On the left sidebar, you should first see a button titled 'Invocation'. This basically determines what will trigger your skill. It is currently set to 'campusrover', and so may be triggered by saying to the echo, "echo tell campusrover to ...".
Next you should see a heading titled 'Intents', under which the various intents are listed. Each intent consists of sample phrases for the natural language processor to understand. Notice that many of these have embedded variables, termed 'slot types', so that the parser learns to recognize, for instance, both "echo tell campusrover to move forward 5 feet" and "echo tell campusrover to move back 7 meters".
These slot types may appropriately be found under the 'Slot Types' heading below 'Intents' on the left sidebar. You may want to look over the intents and slot types to understand how they work, how they interact, and how they have been set up for campusrover.
Under this on the left sidebar, you should eventually see a button titled 'Endpoint'. This is where the skill connects to the ROS node. On this page, the 'HTTPS' radio button should be selected (as opposed to 'AWS Lambda ARN'). Next to the 'Default Region' label, you should see a url of the format 'https://[Random String].ngrok.io/alexa_webhook'. This is the ngrok webhook Alexa uses to communicate with the ROS node (more on this later). If you ever have to change this URL, you must rebuild your entire model by clicking on the 'Build' tab at the top of the page and then clicking on the '3. Build Model' button on the right side of the page under the 'Skill builder checklist' heading. Furthermore, if you decide to use an ngrok URL from another computer (which I won't recomend), you must also upload a new certificate in the endpoint (you may download this by typing your ngrok url (more on this later) into chrome, clicking on the little lock icon to the left of the URL text box, and downloading the certificate.

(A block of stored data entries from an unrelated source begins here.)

(* ===== verification/LeafManager.v ===== *)
(** The leaf clusters that ClusterTree knows: leaf_resource_manager.go,
leaf_client_resource_manager.go and rootcluster.go of clustertree/cluster-manager/utils.

A manager is a map from cluster names to leaf resources behind a lock, so that its
operations are atomic. A pointer to a resource is the resource; [range] is the order in
which the map is traversed. *)
From S2P Require Import Prelude GoStr PodApi.

(** * Data *)

Inductive LeafMode := ALL | Node | Party.
#[export] Instance LeafMode_eq : EqDecision LeafMode. Proof. solve_decision. Defined.

Record LeafModel := mkLeafModel { lm_LeafNodeName : string; lm_NodeSelector : NodeSelector }.

(** The fields of a Cluster that ClusterTree reads. *)
Record LeafCluster := mkLeafCluster {
  lc_Name : string; lc_Labels : smap; lc_Annotations : smap; lc_LeafModels : option (list LeafModel) }.

(** A Cluster object as the cluster controller sees it; [mc_Enable] and [mc_IPFamily] are
behind the pointers ClusterTreeOptions and ClusterLinkOptions. *)
Record ManagedCluster := mkManaged {
  mc_Cluster : LeafCluster; mc_Kubeconfig : string; mc_DeletionTimestamp : option Z; mc_Finalizers : list string;
  mc_Enable : option bool; mc_IPFamily : option string; mc_Rest : string }.

Record ClusterNode := mkClusterNode {
  cn_NodeName : string; cn_LeafMode : LeafMode; cn_LeafNodeSelector : NodeSelector }.

Record LeafResource := mkLeafResource {
  lr_Cluster : LeafCluster; lr_Namespace : string; lr_IgnoreLabels : option (list string);
  lr_EnableServiceAccount : bool; lr_Nodes : list ClusterNode }.

Abbreviation resourceMap := (gmap string LeafResource).

Definition KosmosNodePrefix : string := "kosmos-".
Definition KosmosActualClusterName : string := "kosmos.io/actual-cluster-name".
Definition RootClusterAnnotationKey : string := "kosmos.io/cluster-role".
Definition RootClusterAnnotationValue : string := "root".

(** * leafResourceManager *)

Definition trimNamePrefix (name : string) : string := TrimPrefix name KosmosNodePrefix.

Definition has (clusternodes : list ClusterNode) (target : string) : bool :=
  any (fun v => cn_NodeName v =s target) clusternodes.

Definition getClusterNode (clusternodes : list ClusterNode) (target : string) : option ClusterNode :=
  first (fun v => cn_NodeName v =s target) clusternodes.

Definition no_selector : NodeSelector := mkNodeSelector EmptyString None.

(** The node number [i], named [n] in the host cluster; [leafModels[i]] may be out of
range. *)
Definition cluster_node (leafModels : option (list LeafModel)) (i : nat) (n : string) : outcome ClusterNode :=
  match leafModels with
  | None => Ret (mkClusterNode (trimNamePrefix n) ALL no_selector)
  | Some models =>
      model ← deref (models !! i);
      let sel := lm_NodeSelector model in
      match sel_LabelSelector sel with
      | Some _ => Ret (mkClusterNode (trimNamePrefix n) Party sel)
      | None => if 0 <? String.length (sel_NodeName sel) then Ret (mkClusterNode n Node no_selector)
                else Ret (mkClusterNode (trimNamePrefix n) ALL no_selector)
      end
  end.

Fixpoint cluster_nodes (leafModels : option (list LeafModel)) (i : nat) (nodes : list string) : outcome (list ClusterNode) :=
  match nodes with
  | [] => Ret []
  | n :: nodes' =>
      node ← cluster_node leafModels i n;
      rest ← cluster_nodes leafModels (S i) nodes';
      Ret (node :: rest)
  end.

Definition with_Nodes (lr : LeafResource) (nodes : list ClusterNode) : LeafResource :=
  mkLeafResource (lr_Cluster lr) (lr_Namespace lr) (lr_IgnoreLabels lr) (lr_EnableServiceAccount lr) nodes.

Definition AddLeafResource (l : resourceMap) (lptr : LeafResource) (nodes : list string) : outcome resourceMap :=
  clusterNodes ← cluster_nodes (lc_LeafModels (lr_Cluster lptr)) 0 nodes;
  Ret (<[lc_Name (lr_Cluster lptr) := with_Nodes lptr clusterNodes]> l).

Definition RemoveLeafResource (l : resourceMap) (clusterName : string) : resourceMap := delete clusterName l.

Definition GetLeafResource (l : resourceMap) (clusterName : string) : result LeafResource :=
  match l !! clusterName with
  | Some m => inl m
  | None => inr ("cannot get leaf resource, clusterName: " +:+ clusterName)
  end.

Definition HasCluster (l : resourceMap) (clustername : string) : bool :=
  match l !! clustername with Some _ => true | None => false end.

Section Order.
Context (range : forall V : Type, gmap string V -> list (string * V)).

Definition GetLeafResourceByNodeName (l : resourceMap) (nodeName : string) : result LeafResource :=
  let nodeName := trimNamePrefix nodeName in
  match first (fun kr => has (lr_Nodes (snd kr)) nodeName) (range _ l) with
  | Some (_, lr) => inl lr
  | None => inr ("cannot get leaf resource, nodeName: " +:+ nodeName)
  end.

Definition HasNode (l : resourceMap) (nodeName : string) : bool :=
  any (fun kr => has (lr_Nodes (snd kr)) (trimNamePrefix nodeName)) (range _ l).

Definition GetClusterNode (l : resourceMap) (nodeName : string) : option ClusterNode :=
  head (collect (fun kr => getClusterNode (lr_Nodes (snd kr)) (trimNamePrefix nodeName)) (range _ l)).

Definition ListClusters (l : resourceMap) : list string :=
  collect (fun kr => if str_empty (fst kr) then None else Some (fst kr)) (range _ l).

Definition ListNodes (l : resourceMap) : list string :=
  concat (map (fun kr => if str_empty (fst kr) then [] else map cn_NodeName (lr_Nodes (snd kr))) (range _ l)).
End Order.

(** * leafClientResourceManager *)

(** [GetActualClusterName]: several leaf clusters may stand for one actual cluster. *)
Definition GetActualClusterName (cluster : LeafCluster) : string :=
  match lc_Labels cluster !! KosmosActualClusterName with
  | Some actualName => actualName
  | None => lc_Name cluster
  end.

Section Clients.
Context {Client : Type}.
Abbreviation clientMap := (gmap string Client).

Definition GetLeafClientResource (cr : clientMap) (actualClusterName : string) : result Client :=
  match cr !! actualClusterName with
  | Some m => inl m
  | None => inr ("cannot get leaf client resource, actualClusterName: " +:+ actualClusterName)
  end.

Definition AddLeafClientResource (cr : clientMap) (lcr : Client) (cluster : LeafCluster) : clientMap :=
  match cr !! GetActualClusterName cluster with
  | Some _ => cr
  | None => <[GetActualClusterName cluster := lcr]> cr
  end.

Definition RemoveLeafClientResource (cr : clientMap) (actualClusterName : string) : clientMap := delete actualClusterName cr.

Definition ListActualClusters (range : forall V : Type, gmap string V -> list (string * V)) (cr : clientMap) : list string :=
  collect (fun kr => if str_empty (fst kr) then None else Some (fst kr)) (range _ cr).
End Clients.

(** * rootcluster.go *)

Definition IsRootCluster (cluster : LeafCluster) : bool :=
  match lc_Annotations cluster !! RootClusterAnnotationKey with
  | Some val => val =s RootClusterAnnotationValue
  | None => false
  end.

(** * What the managers promise *)

(** The node [n] of the host cluster stands for the node [cn] of the leaf cluster [c]. *)
Definition belongs (l : resourceMap) (n c : string) (cn : ClusterNode) : Prop :=
  exists lr, l !! c = Some lr /\ cn ∈ lr_Nodes lr /\ cn_NodeName cn = trimNamePrefix n.

Lemma has_true nodes n : has nodes n = true <-> exists cn, cn ∈ nodes /\ cn_NodeName cn = n.
Proof. unfold has. rewrite any_true. setoid_rewrite bool_decide_eq_true. done. Qed.

Lemma getClusterNode_Some nodes n cn : getClusterNode nodes n = Some cn -> cn ∈ nodes /\ cn_NodeName cn = n.
Proof. intros [? H]%first_Some. by apply bool_decide_eq_true in H. Qed.

Lemma getClusterNode_is_Some nodes cn : cn ∈ nodes -> exists cn', getClusterNode nodes (cn_NodeName cn) = Some cn'.
Proof. intros H. apply (first_is_Some _ nodes cn H). by apply bool_decide_eq_true. Qed.

Section Lookup.
Context (range : forall V : Type, gmap string V -> list (string * V)).
Context (range_perm : forall V m, range V m ≡ₚ map_to_list m).

Lemma elem_of_range V (m : gmap string V) k v : (k, v) ∈ range V m <-> m !! k = Some v.
Proof. by rewrite range_perm, elem_of_map_to_list. Qed.

Lemma HasNode_spec l n : HasNode range l n = true <-> exists c cn, belongs l n c cn.
Proof.
  unfold HasNode, belongs. rewrite any_true. split.
  - intros ([c lr] & Hl%elem_of_range & (cn & Hcn & E)%has_true). eauto 6.
  - intros (c & cn & lr & Hl & Hcn & E). exists (c, lr). rewrite elem_of_range, has_true. eauto.
Qed.

Lemma GetLeafResourceByNodeName_sound l n lr :
  GetLeafResourceByNodeName range l n = inl lr -> exists c cn, l !! c = Some lr /\ belongs l n c cn.
Proof.
  unfold GetLeafResourceByNodeName, belongs. destruct (first _ _) as [[c lr']|] eqn:E; intros [= ->].
  apply first_Some in E as [Hl%elem_of_range (cn & Hcn & E)%has_true]. eauto 8.
Qed.

Lemma GetLeafResourceByNodeName_total l n c cn :
  belongs l n c cn -> exists lr, GetLeafResourceByNodeName range l n = inl lr.
Proof.
  intros (lr & Hl & Hcn & E). unfold GetLeafResourceByNodeName.
  destruct (first_is_Some (fun kr => has (lr_Nodes (snd kr)) (trimNamePrefix n)) (range _ l) (c, lr)) as ([c' lr'] & ->).
  - by apply elem_of_range.
  - apply has_true. eauto.
  - eauto.
Qed.

Lemma GetClusterNode_sound l n cn : GetClusterNode range l n = Some cn -> exists c, belongs l n c cn.
Proof.
  unfold GetClusterNode. intros H. assert (Hin : cn ∈ collect (fun kr => getClusterNode (lr_Nodes (snd kr)) (trimNamePrefix n)) (range _ l)).
  { destruct (collect _ _); [done|]. injection H as ->. by left. }
  apply elem_of_collect in Hin as ([c lr] & Hl%elem_of_range & [? ?]%getClusterNode_Some). exists c, lr. auto.
Qed.

Lemma GetClusterNode_total l n c cn : belongs l n c cn -> exists cn', GetClusterNode range l n = Some cn'.
Proof.
  intros (lr & Hl & Hcn & E). destruct (getClusterNode_is_Some _ _ Hcn) as [cn' Hg]. rewrite E in Hg.
  unfold GetClusterNode. assert (Hin : cn' ∈ collect (fun kr => getClusterNode (lr_Nodes (snd kr)) (trimNamePrefix n)) (range _ l)).
  { apply elem_of_collect. exists (c, lr). rewrite elem_of_range. done. }
  destruct (collect _ _) as [|x ?]; [set_solver|]. by exists x.
Qed.

(** The name under which a node is looked up is the one it is stored with, unless it is
stored with the prefix. *)
Lemma cluster_nodes_elem models : forall nodes i cns n, cluster_nodes models i nodes = Ret cns -> n ∈ nodes ->
  exists cn, cn ∈ cns /\ (cn_NodeName cn = trimNamePrefix n \/ (cn_LeafMode cn = Node /\ cn_NodeName cn = n)).
Proof.
  induction nodes as [|n' nodes IH]; intros i cns n H Hn; [set_solver|]. simpl in H.
  destruct (cluster_node models i n') as [cn|] eqn:E; [|done]. simpl in H.
  destruct (cluster_nodes models (S i) nodes) as [rest|] eqn:E'; [|done]. injection H as <-.
  apply elem_of_cons in Hn as [->|Hn].
  - exists cn. split; [by left|]. unfold cluster_node in E. destruct models as [models|]; [|simplify_eq; by left].
    destruct (models !! i) as [model|]; [|done]. cbn [deref mbind outcome_bind] in E.
    destruct (sel_LabelSelector _); [simplify_eq; by left|].
    destruct (0 <? _); simplify_eq; [by right|by left].
  - destruct (IH _ _ _ E' Hn) as (cn' & ? & ?). exists cn'. split; [by right|done].
Qed.

Lemma trim_no_prefix n : HasPrefix n KosmosNodePrefix = false -> trimNamePrefix n = n.
Proof. unfold trimNamePrefix, TrimPrefix. by intros ->. Qed.

(** After a leaf cluster was added, each of its nodes leads to it: the node is known,
and if no other leaf cluster has a node of the same name, the resource found is the one
added and the node found is one of its nodes. A node in one-to-one mode must not have a
name that begins with the prefix of leaf nodes. *)
Theorem leaf_node_found (l l' : resourceMap) (lr : LeafResource) (nodes : list string) (n : string) :
  AddLeafResource l lr nodes = Ret l' -> n ∈ nodes ->
  (HasPrefix n KosmosNodePrefix = true ->
   forall cns, cluster_nodes (lc_LeafModels (lr_Cluster lr)) 0 nodes = Ret cns -> Forall (fun cn => cn_LeafMode cn <> Node) cns) ->
  HasNode range l' n = true /\
  ((forall c cn, belongs l n c cn -> c = lc_Name (lr_Cluster lr)) ->
   exists lr' cn, GetLeafResourceByNodeName range l' n = inl lr' /\ l' !! lc_Name (lr_Cluster lr) = Some lr' /\
     GetClusterNode range l' n = Some cn /\ cn ∈ lr_Nodes lr' /\ cn_NodeName cn = trimNamePrefix n).
Proof.
  unfold AddLeafResource. destruct (cluster_nodes _ 0 nodes) as [cns|] eqn:E; [|done]. intros [= <-] Hn Hmode.
  set (l' := <[_ := _]> l).
  assert (B : exists cn, belongs l' n (lc_Name (lr_Cluster lr)) cn).
  { destruct (cluster_nodes_elem _ _ _ _ _ E Hn) as (cn & Hcn & Hname). exists cn, (with_Nodes lr cns).
    split; [apply lookup_insert_eq|]. split; [done|]. destruct Hname as [?|[Hm ->]]; [done|].
    destruct (HasPrefix n KosmosNodePrefix) eqn:Hp; [|by rewrite trim_no_prefix].
    specialize (Hmode eq_refl _ eq_refl). rewrite Forall_forall in Hmode. by apply list_elem_of_In, Hmode in Hcn. }
  destruct B as [cn0 B]. split; [apply HasNode_spec; eauto|]. intros Huniq.
  assert (U : forall c cn, belongs l' n c cn -> c = lc_Name (lr_Cluster lr)).
  { intros c cn (lr1 & H1 & H2). unfold l' in H1. destruct (decide (c = lc_Name (lr_Cluster lr))); [done|].
    rewrite lookup_insert_ne in H1 by done. apply (Huniq c cn). by exists lr1. }
  destruct (GetLeafResourceByNodeName_total _ _ _ _ B) as [lr' Hlr].
  destruct (GetLeafResourceByNodeName_sound _ _ _ Hlr) as (c & cn1 & Hc & Hb). rewrite (U _ _ Hb) in Hc.
  destruct (GetClusterNode_total _ _ _ _ B) as [cn Hcn].
  destruct (GetClusterNode_sound _ _ _ Hcn) as (c2 & Hb2). pose proof (U _ _ Hb2) as ->.
  destruct Hb2 as (lr2 & H2 & ? & ?). rewrite Hc in H2. injection H2 as <-. by exists lr', cn.
Qed.
End Lookup.

Definition witness_cluster : LeafCluster := mkLeafCluster "c1" ∅ ∅ None.
Definition witness_leaf : LeafResource := mkLeafResource witness_cluster EmptyString None false [].

Lemma leaf_node_found_witness :
  HasNode (fun _ => map_to_list) {["c1" := with_Nodes witness_leaf [mkClusterNode "c1" ALL no_selector]]} "kosmos-c1" = true.
Proof.
  apply (leaf_node_found (fun _ => map_to_list) (fun _ _ => reflexivity _) ∅ _ witness_leaf ["kosmos-c1"] "kosmos-c1").
  - reflexivity.
  - set_solver.
  - intros _ cns [= <-]. by repeat constructor.
Defined.

(** A leaf cluster whose own name begins with the prefix: the name its node is listed with
is trimmed again when it is looked up. *)
Lemma listed_node_not_found :
  let l := {["kosmos-a" := mkLeafResource (mkLeafCluster "kosmos-a" ∅ ∅ None) EmptyString None false
                             [mkClusterNode (trimNamePrefix "kosmos-kosmos-a") ALL no_selector]]} in
  ListNodes (fun _ => map_to_list) l = ["kosmos-a"] /\
  GetLeafResourceByNodeName (fun _ => map_to_list) l "kosmos-a" = inr "cannot get leaf resource, nodeName: a".
Proof. split; reflexivity. Qed.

Ngrok is basically a service which creates a public URL for your computer's localhost. In our case, it allows Alexa to communicate with a node. To run ngrok, first ensure it is downloaded onto the appropriate computer (it should be for the main computer with roscore1, where I recommend you run it and the node). Go to the terminal, change directory (cd) to wherever ngrok is located (home in the case of the main computer), and run the command ./ngrok http 5000
. You should a url of the format 'https://[Random String].ngrok.io/' (make sure to choose the one that begins with https). This URL, with "\alexa_webhook" appended to it, is the URL Alexa will use to connect to the webhook node (more on this later). I would recomend having this constantly running alongside roscore1 and the voice webhook node on the main computer to avoid having to keep updating the URL in the Alexa skill endpoint (closing and reopening ngrok will change the URL).
The voice_webhook node is a flask app (and thus will require that flask is installed on the computer it is running on, as it should be on the main computer). Furthermore, as it relied on ngrok to make itself available to Alexa, it must be running on the same computer as ngrok. Look over the node python file to get an understanding of how it works. Alexa will basically send over a rather large and convoluted JSON string representing a user intent every time the user commands the skill to do something. This node will basically parse the JSON string, produce a new, simplified JSON string, publish it to the voice_intents topic (in most cases) for other nodes to execute, and return a reply for the echo to verbally say to the user.